• **PROBLEM DESCRIPTION**: Once you reach the line containing "assert (H0 : unmentioned" in the entries below, write out that line and each one after it down to the line containing "unfold Scheduler.solve. rewrite", exactly and with nothing added.

Records drawn from a dataset:
Lemma unm_assign_consecutive_shifts nurses daily_shifts start_day num_days
    start_shift_day shift_index num_consecutive e :
  d0 ∉ rest_targets start_day num_days start_shift_day num_consecutive →
  Inv e →
  safe Inv (λ _, True)
    (assign_consecutive_shifts shifts nurses rest_days (range 0 num_days)
       daily_shifts start_day num_days start_shift_day shift_index
       num_consecutive) e.
Proof.
  intros Htarget HI. unfold assign_consecutive_shifts.
  apply safe_for_each; [done|]. clear e HI. intros d e Hd HI.
  apply elem_of_range in Hd.
  eapply safe_bind; [by apply (safe_lift _ (λ wd, what_day d start_day = Ok wd))|].
  clear e HI. intros wd e HI Hwd.
  apply safe_for_each; [done|]. clear e HI. intros n e _ HI.
  destruct (decide (wd.1 = start_shift_day)) as [Hname|_];
    [|by apply safe_ret].
  eapply safe_bind; [by apply unm_NewBoolVar|].
  clear e HI. intros w e HI Hw.
  eapply safe_bind; [by apply unm_getitem_shifts|].
  clear e HI. intros x0 e HI Hx0.
  eapply safe_bind; [by apply unm_var_eq|].
  clear e HI. intros _ e HI _.
  eapply safe_bind.
  { apply safe_for_each; [done|]. clear e HI. intros k e _ HI.
    destruct (decide (d + k < num_days)) as [_|_]; [|by apply safe_ret].
    eapply safe_bind; [by apply unm_getitem_shifts|].
    clear e HI. intros xk e HI Hxk.
    eapply safe_bind; [by apply unm_getitem_shifts|].
    clear e HI. intros x0' e HI Hx0'. by apply unm_var_eq. }
  clear e HI. intros _ e HI _.
  apply safe_for_each; [done|]. clear e HI. intros off e Hoff HI.
  apply elem_of_range in Hoff.
  destruct (decide (d + num_consecutive + off < num_days)) as [_|_];
    [|by apply safe_ret].
  eapply safe_bind; [by apply unm_lookups|].
  clear e HI. intros vs e HI Hvs.
  eapply safe_bind.
  { apply unm_Add; [|done]. cbn.
    rewrite elem_of_app, list_elem_of_singleton.
    intros [Hv| ->]; [|done]. by apply Forall_ne_not_elem_of in Hvs. }
  clear e HI. intros _ e HI _.
  eapply safe_bind.
  { apply unm_getitem_rest; [|done]. intros Heq. apply Htarget.
    rewrite <- Heq.
    by apply (elem_of_rest_targets _ _ _ _ d wd off). }
  clear e HI. intros r e HI Hr. by apply unm_var_eq.
Qed.

Lemma unm_add_constraints_body self e :
  Scheduler.shifts self = shifts →
  Scheduler.rest_days self = rest_days →
  Scheduler.all_days self = range 0 (Scheduler.num_days self) →
  d0 ∉ rest_targets (Scheduler.start_day self) (Scheduler.num_days self)
         "Monday" 3 →
  d0 ∉ rest_targets (Scheduler.start_day self) (Scheduler.num_days self)
         "Thursday" 4 →
  Inv e →
  safe Inv (λ _, True) (Scheduler.add_constraints_body self) e.
Proof.
  intros Hs Hr Hdays Hmon Hthu HI. unfold Scheduler.add_constraints_body.
  rewrite Hs, Hr, Hdays.
  eapply safe_bind; [by apply unm_limit_shifts_per_period|].
  clear e HI. intros _ e HI _.
  eapply safe_bind; [by apply unm_single_nurse_per_shift|].
  clear e HI. intros _ e HI _.
  eapply safe_bind; [by apply unm_assign_consecutive_shifts|].
  clear e HI. intros _ e HI _.
  eapply safe_bind; [by apply unm_assign_consecutive_shifts|].
  clear e HI. intros _ e HI _.
  eapply safe_bind; [by apply unm_distribute_shifts_evenly|].
  clear e HI. intros _ e HI _.
  eapply safe_bind; [by apply unm_distribute_night_shifts_evenly|].
  clear e HI. intros _ e HI _.
  eapply safe_bind; [by apply unm_distribute_shifts_evenly|].
  clear e HI. intros _ e HI _.
  eapply safe_bind; [by apply unm_lift|].
  clear e HI. intros weekend_days e HI _.
  eapply safe_bind; [by apply unm_distribute_shifts_evenly|].
  clear e HI. intros _ e HI _.
  eapply safe_bind; [by apply unm_lift|].
  clear e HI. intros weekday_days e HI _.
  eapply safe_bind; [by apply unm_distribute_shifts_evenly|].
  clear e HI. intros _ e HI _.
  eapply safe_bind; [by apply unm_limit_consecutive_shifts|].
  clear e HI. intros _ e HI _.
  eapply safe_bind; [by apply unm_limit_shifts_per_period|].
  clear e HI. intros _ e HI _.
  eapply safe_bind; [by apply unm_limit_shifts_after_shifts|].
  clear e HI. intros _ e HI _.
  by apply unm_limit_nurse_per_team_per_day.
Qed.

End unmentioned_rest.

Lemma safe_leaves_alone rv (m : M unit) :
  (∀ e, unmentioned rv e → safe (unmentioned rv) (λ _, True) m e) →
  leaves_alone rv m.
Proof.
  intros H e HI. specialize (H e HI). unfold safe, wp in H.
  destruct (m e) as [[[]|x] e']; cbn; [by destruct H|done].
Qed.

(** C10. Take a freshly constructed scheduler, a nurse [n] of its roster
    and a day [d] of its horizon that is not one of the two days after
    a Monday block of three or after a Thursday block of four. The
    rest-day variable [r[n, d]] exists, and: (1) none of the eight
    rules that are not given [rest_days] ever mentions it, and
    [assign_consecutive_shifts] mentions it only for the two days after
    one of its blocks; (2) after [add_constraints] of scheduler.py,
    whether or not that ran to its end, no constraint of the model
    mentions it; (3) so every satisfying assignment stays satisfying
    when [r[n, d]] is set to 1, whatever the nurse works that day;
    (4) and when the solver returns such an assignment as optimal,
    [solve] (the starting weekday being one of the seven and the
    export of the rota table not raising) returns and lists [(n, d)]
    among the assigned rest days, as does any [solve] that returns. *)
Theorem rest_day_unconstrained
    nurses daily_shifts num_days start_day self n d :
  Scheduler.post_init nurses daily_shifts num_days start_day = Ok self →
  n ∈ col_Nurse nurses →
  0 ≤ d < num_days →
  d ∉ rest_targets start_day num_days "Monday" 3 →
  d ∉ rest_targets start_day num_days "Thursday" 4 →
  ∃ rv : nat,
    Scheduler.rest_days self !! (n, d) = Some rv ∧
    variables (Scheduler.model self) !! rv = Some (rest_name n d) ∧
    unmentioned rv (mkEnv (Scheduler.model self) []) ∧
    (let sh := Scheduler.shifts self in
     (∀ ns days ds period_length shift_limit,
        leaves_alone rv
          (limit_shifts_per_period sh ns days ds period_length shift_limit)) ∧
     (∀ ns days ds, leaves_alone rv (single_nurse_per_shift sh ns days ds)) ∧
     (∀ ns days ds nurse_limit,
        leaves_alone rv
          (limit_nurse_per_team_per_day sh ns days ds nurse_limit)) ∧
     (∀ ns days ds num_nurses tolerance,
        leaves_alone rv
          (distribute_shifts_evenly sh ns days ds num_nurses tolerance)) ∧
     (∀ ns days ds horizon shift_limit,
        leaves_alone rv (max_shifts_per_week sh ns days ds horizon shift_limit)) ∧
     (∀ ns days horizon limited num_consecutive,
        leaves_alone rv
          (limit_consecutive_shifts sh ns days horizon limited
             num_consecutive)) ∧
     (∀ ns days first limited num_consecutive allowed,
        leaves_alone rv
          (limit_shifts_after_shifts sh ns days first limited
             num_consecutive allowed)) ∧
     (∀ ns days num_nurses shift_index,
        leaves_alone rv
          (distribute_night_shifts_evenly sh ns days num_nurses shift_index)) ∧
     (∀ ns ds sd start_shift_day shift_index num_consecutive,
        d ∉ rest_targets sd num_days start_shift_day num_consecutive →
        leaves_alone rv
          (assign_consecutive_shifts sh ns (Scheduler.rest_days self)
             (range 0 num_days) ds sd num_days start_shift_day shift_index
             num_consecutive))) ∧
    (let self' := (Scheduler.add_constraints self).2 in
     ¬ mentions rv (Scheduler.model self') ∧
     (∀ a, satisfies a (Scheduler.model self') = true →
           satisfies (override a rv true) (Scheduler.model self') = true) ∧
     (∀ solver export_rota,
        status solver = OPTIMAL →
        values solver rv = true →
        start_day ∈ days_of_week →
        export_rota (rota_dict solver (Scheduler.shifts self')) = Ok () →
        ∃ self'' rests,
          Scheduler.solve solver export_rota self' = (Ok (), self'') ∧
          Scheduler.assigned_rests self'' = Some rests ∧
          (n, d) ∈ rests) ∧
     (∀ solver export_rota self'',
        values solver rv = true →
        Scheduler.solve solver export_rota self' = (Ok (), self'') →
        ∃ rests, Scheduler.assigned_rests self'' = Some rests ∧
                 (n, d) ∈ rests)).
Proof.
  intros Hinit Hn Hd Hmon Hthu.
  destruct (post_init_built _ _ _ _ _ Hinit)
    as (_ & _ & Hnd & Hsd & Hdays & _ & Hb).
  destruct (post_init_model _ _ _ _ _ Hinit) as (Hm & _ & _).
  pose proof Hb as (_ & _ & Hin & _).
  destruct (Hin (n, d)) as (i & Hi & Hrv).
  { apply elem_of_rest_keys_of. by rewrite elem_of_range. }
  set (rv := (length (shift_keys_of nurses (range 0 num_days) daily_shifts)
              + i)%nat) in *.
  assert (Hname : variables (Scheduler.model self) !! rv
                  = Some (rest_name n d)).
  { rewrite Hm. cbn. subst rv.
    rewrite lookup_app_r by (rewrite length_fmap; lia).
    rewrite length_fmap, list_lookup_fmap.
    replace (_ + i - _)%nat with i by lia. by rewrite Hi. }
  assert (Hshifts : ∀ k v, Scheduler.shifts self !! k = Some v → v ≠ rv).
  { intros k v Hk ->. by eapply built_disjoint. }
  assert (Hrest : ∀ k, Scheduler.rest_days self !! k = Some rv → k = (n, d)).
  { intros k Hk.
    apply (built_rest_index _ _ _ _ _ _ _ Hb) in Hk as (i' & Heq & Hi').
    assert (i' = i) as -> by lia. congruence. }
  assert (H0 : unmentioned rv (mkEnv (Scheduler.model self) [])).
  { split; [by eapply lookup_lt_Some|]. rewrite Hm. cbn.
    intros c Hc. by apply elem_of_nil in Hc. }
  exists rv. split; [done|]. split; [done|]. split; [done|]. split.
  { cbn zeta.
    split. { intros. apply safe_leaves_alone. intros.
             by apply unm_limit_shifts_per_period. }
    split. { intros. apply safe_leaves_alone. intros.
             by apply unm_single_nurse_per_shift. }
    split. { intros. apply safe_leaves_alone. intros.
             by apply unm_limit_nurse_per_team_per_day. }
    split. { intros. apply safe_leaves_alone. intros.
             by apply unm_distribute_shifts_evenly. }
    split. { intros. apply safe_leaves_alone. intros.
             by apply unm_max_shifts_per_week. }
    split. { intros. apply safe_leaves_alone. intros.
             by apply unm_limit_consecutive_shifts. }
    split. { intros. apply safe_leaves_alone. intros.
             by apply unm_limit_shifts_after_shifts. }
    split. { intros. apply safe_leaves_alone. intros.
             by apply unm_distribute_night_shifts_evenly. }
    intros. apply safe_leaves_alone. intros.
    by apply (unm_assign_consecutive_shifts _ _ rv n d). }
  cbn zeta.
  assert (Hfinal : unmentioned rv
            ((Scheduler.add_constraints_body self
                (mkEnv (Scheduler.model self) [])).2)).
  { apply (safe_leaves_alone rv); [|done]. intros e He.
    apply (unm_add_constraints_body (Scheduler.shifts self)
             (Scheduler.rest_days self) rv n d); try done.
    - by rewrite Hdays, Hnd.
    - by rewrite Hsd, Hnd.
    - by rewrite Hsd, Hnd. }
  unfold Scheduler.add_constraints.
  destruct (Scheduler.add_constraints_body self _) as [o e'].
  cbn [snd Scheduler.model Scheduler.with_model] in *.
  assert (Hnot : ¬ mentions rv (cp e')).
  { intros (c & Hc & Hv). destruct Hfinal as [_ Hfinal]. by eapply Hfinal. }
  split; [done|]. split.
  { intros a Ha. by rewrite satisfies_override. }
  split.
  { intros solver export_rota Hopt Hval Hstart Hexp.
    cbn [Scheduler.shifts Scheduler.with_model] in Hexp.
    destruct (weekend_column_Ok (Scheduler.start_day self)
                (rota_dict solver (Scheduler.shifts self)))
      as (col & Hcol & _); [by rewrite Hsd|].
    unfold Scheduler.solve. rewrite decide_True by done.
    cbn [Scheduler.shifts Scheduler.rest_days Scheduler.start_day
         Scheduler.with_model Scheduler.with_solution
         Scheduler.with_assigned_rests].
    rewrite Hexp, Hcol.
    eexists _, _. split; [reflexivity|]. split; [reflexivity|].
    apply elem_of_rests_dict. unfold is_assigned. by rewrite Hrv. }
  intros solver export_rota self'' Hval. unfold Scheduler.solve.
  destruct (decide (status solver = OPTIMAL)); [|done].
  destruct (export_rota _); [|done].
  destruct (weekend_column _ _); [|done].
  intros [= <-]. cbn. eexists. split; [reflexivity|].
  apply elem_of_rests_dict. unfold is_assigned. by rewrite Hrv.
Qed.

(** The hypotheses meet on a model that has a solution: for the five
    nurses of [ward_nurses] over two days, [ward_values] satisfies the
    model that [add_constraints] builds; in it nurse 1 has the night of
    day 0 and no rest flag. *)
Example ward_roster_satisfies :
  match Scheduler.post_init ward_nurses ed_shifts 2 "Monday" with
  | Ok self =>
      let r := Scheduler.add_constraints self in
      r.1 = Ok () ∧
      satisfies ward_values (Scheduler.model r.2) = true ∧
      is_assigned ward_values (Scheduler.shifts self) (1, 0, 2) = true ∧
      is_assigned ward_values (Scheduler.rest_days self) (1, 0) = false
  | Raise _ => False
  end.
Proof. vm_compute. repeat split. Qed.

• **OUTPUT BELOW**:
  assert (H0 : unmentioned rv (mkEnv (Scheduler.model self) [])).
  { split; [by eapply lookup_lt_Some|]. rewrite Hm. cbn.
    intros c Hc. by apply elem_of_nil in Hc. }
  exists rv. split; [done|]. split; [done|]. split; [done|]. split.
  { cbn zeta.
    split. { intros. apply safe_leaves_alone. intros.
             by apply unm_limit_shifts_per_period. }
    split. { intros. apply safe_leaves_alone. intros.
             by apply unm_single_nurse_per_shift. }
    split. { intros. apply safe_leaves_alone. intros.
             by apply unm_limit_nurse_per_team_per_day. }
    split. { intros. apply safe_leaves_alone. intros.
             by apply unm_distribute_shifts_evenly. }
    split. { intros. apply safe_leaves_alone. intros.
             by apply unm_max_shifts_per_week. }
    split. { intros. apply safe_leaves_alone. intros.
             by apply unm_limit_consecutive_shifts. }
    split. { intros. apply safe_leaves_alone. intros.
             by apply unm_limit_shifts_after_shifts. }
    split. { intros. apply safe_leaves_alone. intros.
             by apply unm_distribute_night_shifts_evenly. }
    intros. apply safe_leaves_alone. intros.
    by apply (unm_assign_consecutive_shifts _ _ rv n d). }
  cbn zeta.
  assert (Hfinal : unmentioned rv
            ((Scheduler.add_constraints_body self
                (mkEnv (Scheduler.model self) [])).2)).
  { apply (safe_leaves_alone rv); [|done]. intros e He.
    apply (unm_add_constraints_body (Scheduler.shifts self)
             (Scheduler.rest_days self) rv n d); try done.
    - by rewrite Hdays, Hnd.
    - by rewrite Hsd, Hnd.
    - by rewrite Hsd, Hnd. }
  unfold Scheduler.add_constraints.
  destruct (Scheduler.add_constraints_body self _) as [o e'].
  cbn [snd Scheduler.model Scheduler.with_model] in *.
  assert (Hnot : ¬ mentions rv (cp e')).
  { intros (c & Hc & Hv). destruct Hfinal as [_ Hfinal]. by eapply Hfinal. }
  split; [done|]. split.
  { intros a Ha. by rewrite satisfies_override. }
  split.
  { intros solver export_rota Hopt Hval Hstart Hexp.
    cbn [Scheduler.shifts Scheduler.with_model] in Hexp.
    destruct (weekend_column_Ok (Scheduler.start_day self)
                (rota_dict solver (Scheduler.shifts self)))
      as (col & Hcol & _); [by rewrite Hsd|].
    unfold Scheduler.solve. rewrite decide_True by done.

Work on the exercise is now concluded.